Crucially, the officers were not clearly identifiable as police during the operation, a fact which the coroner described as “a dangerous error”.
“Mistaken identity was a likely factor in Mr Nguyen’s decision to shoot,” Mr Barnes said.
“They didn’t look like police officers, they looked like robbers.
“I don’t think Mr Nguyen would have tried to shoot his way out had he realised they were police.”
The coroner said that, at the time, police policy had been unclear as to precisely how officers should identify themselves in such situations, though this had now been addressed through a new “operational order”.
The coroner also found that there had been a series of errors ascending up the police hierarchy in relation to the risk assessment process carried out prior to the operation, which categorised the operation as “low risk”.
Not only had Constable McNally completed the assessment without sufficient intelligence, he had made an error on the risk assessment form.
These errors were not picked up by any of the more senior police responsible for supervising the operation, including Detective Roberts, Detective Inspector Mark Ryan from MEOCS or the Commander of MEOCS Detective Superintendent Deborah Wallace.
The coroner found that Inspector Ryan had approved the operation “without proper scrutiny of the details” and “without proper consideration as to the potential risks involved”, though he noted that the senior officer had not been able to view the final orders because his smartphone had been withdrawn due to funding cuts.
Mr Barnes found that Detective SuperintendentWallace had made an “unwarranted assumption” about the effectiveness of “X” as a source, and described her failure to formally approve the raid because of a flat mobile phone battery as “somewhat lax”.

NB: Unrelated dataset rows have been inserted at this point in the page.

Definition string_query_error (msg : string) : GrmError := Backend msg.
#[export] Instance inmemory_tx : GraphTx GraphStore InMemoryTx := {|
  gx_execute_query _ _ := λ s tx,
    (Err (string_query_error "InMemory backend does not support string queries; use typed APIs"),
     s, tx);
  gx_execute_graph q := λ s tx, let '(r, s) := execute_graph_query q s tx in (r, s, tx);
  gx_create_node labels props := λ s tx,
    let '(node, s, tx) := create_node labels props s tx in (Ok node, s, tx);
  gx_create_nodes inserts := λ s tx,
    let '(created, s, tx) := create_nodes inserts s tx in (Ok created, s, tx);
  gx_update_node id props := λ s tx,
    let '(node, tx) := update_node id props s tx in (Ok node, s, tx);
  gx_delete_node id := λ s tx, (Ok tt, s, delete_node id s tx);
  gx_find_node_by_id id := λ s tx, (Ok (find_node_by_id id s tx), s, tx);
  gx_find_nodes_by_property key value := λ s tx,
    let '(found, s) := find_nodes_by_property key value s tx in (Ok found, s, tx);
  gx_create_relationship from to rel_type props := λ s tx,
    let '(rel, s, tx) := create_relationship from to rel_type props s tx in (Ok rel, s, tx);
  gx_update_relationship id props := λ s tx,
    let '(rel, tx) := update_relationship id props s tx in (Ok rel, s, tx);
  gx_delete_relationship id := λ s tx, (Ok tt, s, delete_relationship id tx);
  gx_outgoing from rel_type := λ s tx, (Ok (tx_outgoing from rel_type s tx), s, tx);
  gx_incoming to rel_type := λ s tx, (Ok (tx_incoming to rel_type s tx), s, tx);
  gx_both node rel_type := λ s tx, (Ok (tx_both node rel_type s tx), s, tx);
  gx_commit s tx := (Ok tt, (tx_commit s tx).1);
  gx_rollback s tx := (Ok tt, (tx_rollback s tx).1);
  gx_drop s _ := s;
|}.

#[export] Instance inmemory_backend : GraphBackend GraphStore InMemoryTx := {|
  begin_tx s := (Ok tx_new, s);
  gb_execute_query _ _ := λ s,
    (Err (string_query_error
      "InMemoryBackend does not support string queries; use execute_graph (typed)"), s);
  gb_execute_graph q := backend_execute_graph q;
|}.

(** The operations of the trait are those of [Tx]. *)
Lemma inmemory_step op s tx :
  gx_step op s tx = let '(r, s, tx) := tx_step op s tx in (Ok r, s, tx).
Proof.
  destruct op; cbn -[create_node update_node delete_node find_node_by_id create_relationship
    update_relationship delete_relationship]; try done.
  - by destruct (create_node _ _ _ _) as [[node s'] tx'].
  - by destruct (update_node _ _ _ _) as [node tx'].
  - by destruct (create_relationship _ _ _ _ _ _) as [[rel s'] tx'].
  - by destruct (update_relationship _ _ _ _) as [rel tx'].
Qed.
Lemma next_ids_grow op s tx :
  tx_inv s tx → legal op s tx →
  (next_node_id s ≤ next_node_id (tx_step op s tx).1.2)%Z ∧
  (next_rel_id s ≤ next_rel_id (tx_step op s tx).1.2)%Z.
Proof.
  intros Hinv Hlegal. pose proof (tx_step_simulates op s tx Hinv Hlegal) as Hsim.
  unfold simulates in Hsim. destruct (tx_step op s tx) as [[r s'] tx']. destruct Hsim as [Hspec _].
  cbn in *. destruct op; cbn in Hspec; try case_match; injection Hspec; intros; subst; cbn in *; lia.
Qed.
Lemma inmemory_contents op s tx :
  tx_inv s tx → legal op s tx → same_contents (graph_of (tx_step op s tx).1.2) (graph_of s).
Proof.
  intros Hinv Hlegal. destruct (tx_step_frame op s tx) as [Hn Hr].
  destruct (next_ids_grow op s tx Hinv Hlegal). by split_and!.
Qed.

(** A store whose counters moved on, as a transaction that is given up leaves it. *)
Lemma given_up_ready s tx : tx_inv s tx → store_ready s.
Proof.
  intros Hinv. destruct (ti_bounds _ _ Hinv). split; [apply Hinv|apply Hinv| | |done|done].
  - intros id Hid. apply (ti_next_node _ _ Hinv). by left.
  - intros id Hid. apply (ti_next_rel _ _ Hinv). by left.
Qed.

(** [create_nodes] of a transaction in delta mode creates one after the other. *)
Lemma create_nodes_run inserts created s tx :
  tx_working_copy tx = None →
  let '(created', s', tx') := foldl create_nodes_step (created, s, tx) inserts in
  ∃ new, created' = (created ++ new)%list ∧
    tx_run (map (λ '(labels, props), CreateNode labels props) inserts) s tx
    = (map RNode new, s', tx').
Proof.
  revert created s tx. induction inserts as [|[labels props] inserts IH]; intros created s tx Hmode.
  { exists []. by rewrite app_nil_r. }
  cbn -[create_nodes_step create_node]. unfold create_nodes_step at 2, create_node.
  destruct (allocate_node_id s) as [id s1]. rewrite Hmode.
  set (node := {| sn_id := id |}). set (tx1 := set_delta _ tx).
  specialize (IH (created ++ [node])%list s1 tx1 Hmode).
  destruct (foldl create_nodes_step _ inserts) as [[created' s'] tx'].
  destruct IH as (new & -> & Hrun). exists (node :: new). rewrite <-app_assoc. split; [done|].
  by rewrite Hrun.
Qed.
Lemma create_nodes_legal inserts s tx :
  tx_inv s tx → (next_node_id s + Z.of_nat (length inserts) ≤ i64_max)%Z →
  legal_run (map (λ '(labels, props), CreateNode labels props) inserts) s tx.
Proof.
  revert s tx. induction inserts as [|[labels props] inserts IH]; intros s tx Hinv Hroom; [done|].
  cbn [length] in Hroom. assert (legal (CreateNode labels props) s tx) as Hlegal by (cbn; lia).
  split; [done|]. pose proof (tx_step_simulates _ s tx Hinv Hlegal) as Hsim. unfold simulates in Hsim.
  destruct (tx_step (CreateNode labels props) s tx) as [[r s'] tx']. destruct Hsim as [Hspec Hinv'].
  apply IH; [done|]. cbn in Hspec. injection Hspec as _ _ _ Hnext _. cbn. lia.
Qed.
Lemma run_contents ops s tx :
  tx_inv s tx → legal_run ops s tx → same_contents (graph_of (tx_run ops s tx).1.2) (graph_of s).
Proof.
  revert s tx. induction ops as [|op ops IH]; intros s tx Hinv Hlegal; [done|].
  destruct Hlegal as [Hop Hrest]. pose proof (inmemory_contents op s tx Hinv Hop) as (Hn & Hr & ? & ?).
  pose proof (tx_step_simulates op s tx Hinv Hop) as Hsim. unfold simulates in Hsim.
  cbn -[tx_step]. destruct (tx_step op s tx) as [[r s1] tx1]. destruct Hsim as [_ Hinv1].
  specialize (IH s1 tx1 Hinv1 Hrest). destruct (tx_run ops s1 tx1) as [[rs s2] tx2].
  destruct IH as (Hn' & Hr' & ? & ?). unfold same_contents. cbn in *.
  split_and!; [congruence..|lia|lia].
Qed.

(** Nothing the transaction updated is deleted by it. *)
Definition inmemory_deletable (op : TxOp) (s : GraphStore) (tx : InMemoryTx) : Prop :=
  match op with DeleteNode _ | DeleteRelationship _ => legal op s tx | _ => True end.
Lemma asked_legal op s tx :
  op_asked (inmemory_deletable op s tx) op (view s tx) → legal op s tx.
Proof. by destruct op. Qed.
Lemma deletable_new op s : inmemory_deletable op s tx_new.
Proof.
  destruct op; try done; cbn; unfold updated_node, updated_rel; cbn; setoid_rewrite lookup_empty.
  - split; [by intros [[] _]|]. by intros ? ? _ _ [[] _].
  - by intros [[] _].
Qed.
Lemma inmemory_step_law op s tx :
  tx_inv s tx → op_asked (inmemory_deletable op s tx) op (view s tx) →
  ∃ a s' tx', gx_step op s tx = (Ok a, s', tx') ∧ tx_inv s' tx' ∧
    spec_step op (view s tx) = (a, view s' tx') ∧ same_contents (graph_of s') (graph_of s).
Proof.
  intros Hinv Hlegal%asked_legal. rewrite inmemory_step.
  pose proof (inmemory_contents op s tx Hinv Hlegal) as Hsame.
  pose proof (tx_step_simulates op s tx Hinv Hlegal) as Hsim. unfold simulates in Hsim.
  destruct (tx_step op s tx) as [[r s'] tx']. destruct Hsim. by exists r, s', tx'.
Qed.
Lemma inmemory_create_nodes_law inserts s tx :
  tx_inv s tx → (next_node_id s + Z.of_nat (length inserts) ≤ i64_max)%Z →
  ∃ created s' tx', gx_create_nodes inserts s tx = (Ok created, s', tx') ∧ tx_inv s' tx' ∧
    spec_run (map (λ '(labels, props), CreateNode labels props) inserts) (view s tx)
    = (map RNode created, view s' tx') ∧ same_contents (graph_of s') (graph_of s).
Proof.
  intros Hinv Hroom. pose proof (create_nodes_legal inserts s tx Hinv Hroom) as Hlegal.
  pose proof (create_nodes_run inserts [] s tx (ti_mode _ _ Hinv)) as Hrun.
  pose proof (run_contents _ s tx Hinv Hlegal) as Hsame.
  pose proof (tx_run_simulates _ s tx Hinv Hlegal) as Hsim. cbn -[create_nodes]. unfold create_nodes.
  destruct (foldl create_nodes_step _ inserts) as [[created s'] tx']. destruct Hrun as (new & -> & Hrun).
  rewrite Hrun in Hsim, Hsame. destruct Hsim. by exists new, s', tx'.
Qed.

#[export] Program Instance inmemory_laws : GraphBackendLaws GraphStore InMemoryTx := {|
  db_ok := store_ready; tx_ok := tx_inv; stored := graph_of; seen := view;
  tx_deletable := inmemory_deletable;
  step_law := inmemory_step_law;
  create_nodes_law := inmemory_create_nodes_law;
|}.
Next Obligation. intros s id node Hready Hnode. by eapply wf_node_id; [apply Hready|]. Qed.
Next Obligation.
  intros s Hready. exists tx_new. split; [done|]. split; [by apply store_ready_inv|].
  split; [apply view_new|]. intros op. apply deletable_new.
Qed.
Next Obligation. intros. eexists. split; [done|]. by apply neighbor_pairs_exact. Qed.
Next Obligation. intros. eexists. split; [done|]. by apply neighbor_pairs_exact. Qed.
Next Obligation. intros s tx Hinv. destruct (committed_ready s tx Hinv). by eexists. Qed.
Next Obligation. intros s tx Hinv. eexists. split; [done|]. by split; [eapply given_up_ready|]. Qed.
Next Obligation. intros s tx Hinv. by split; [eapply given_up_ready|]. Qed.
Next Obligation. done. Qed.
End inmemory.

(** ** Transactions of a lawful backend *)

Section client_laws.
Context `{SerdeNumber} {Db Tx : Type} `{!GraphTx Db Tx} `{!GraphBackend Db Tx}
  `{!GraphBackendLaws Db Tx}.

Lemma same_contents_refl g : same_contents g g.
Proof. by split_and!. Qed.
Lemma same_contents_trans g1 g2 g3 :
  same_contents g1 g2 → same_contents g2 g3 → same_contents g1 g3.
Proof. intros (?&?&?&?) (?&?&?&?). split_and!; [congruence..|lia|lia]. Qed.

(** Each operation answers what it means and leads to what it means. *)
Definition means {A} (op : TxOp) (f : A → TxResult) (m : gxm Db Tx A) : Prop :=
  ∀ db tx, tx_ok db tx → op_asked (tx_deletable op db tx) op (seen db tx) →
  ∃ a db' tx', m db tx = (Ok a, db', tx') ∧ tx_ok db' tx' ∧
    spec_step op (seen db tx) = (f a, seen db' tx') ∧ same_contents (stored db') (stored db).
Lemma step_means {A} op (f : A → TxResult) (m : gxm Db Tx A) :
  (∀ db tx, gx_step op db tx = let '(r, db, tx) := m db tx in (map_result f r, db, tx)) →
  means op f m.
Proof.
  intros Hm db tx Hok Hasked. destruct (step_law op db tx Hok Hasked) as (a & db' & tx' & Hstep & Hrest).
  rewrite Hm in Hstep. destruct (m db tx) as [[[b|e] db1] tx1]; cbn in Hstep; [|done].
  injection Hstep as <- -> ->. by exists b, db', tx'.
Qed.
Lemma create_node_means labels props : means (CreateNode labels props) RNode (gx_create_node labels props).
Proof. by apply step_means. Qed.
Lemma update_node_means id props : means (UpdateNode id props) RNodeOpt (gx_update_node id props).
Proof. by apply step_means. Qed.
Lemma delete_node_means id : means (DeleteNode id) (λ _ : (), RUnit) (gx_delete_node id).
Proof. by apply step_means. Qed.
Lemma find_node_means id : means (FindNode id) RNodeOpt (gx_find_node_by_id id).
Proof. by apply step_means. Qed.
Lemma create_relationship_means from to ty props :
  means (CreateRelationship from to ty props) RRel (gx_create_relationship from to ty props).
Proof. by apply step_means. Qed.

(** A body in a transaction of its own: what it answers, with the graph it leaves. *)
Definition runs {A X} (body : Db → option Tx → result A * X * Db * option Tx) (db : Db)
    (Q : result A → X → AGraph → Prop) : Prop :=
  ∀ inner, tx_ok db inner → seen db inner = stored db → (∀ op, tx_deletable op db inner) →
  ∃ r x' db1 inner', body db (Some inner) = (r, x', db1, Some inner') ∧ tx_ok db1 inner' ∧
    same_contents (stored db1) (stored db) ∧
    Q r x' (match r with Ok _ => seen db1 inner' | Err _ => stored db1 end).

The coroner found that, in the five years since the incident, the NSW Police Force had “rigorously engaged with each of the inadequacies highlighted by the circumstances in which Constable Crews died”.
“These criticisms must be tempered by acknowledging that they occurred because the officers involved were so committed to their mission they allowed a degree of indiscipline and hastiness to override circumspection,” Mr Barnes said.
“They were doing what they had sworn to do – protect the public – sadly, one of them died doing it.”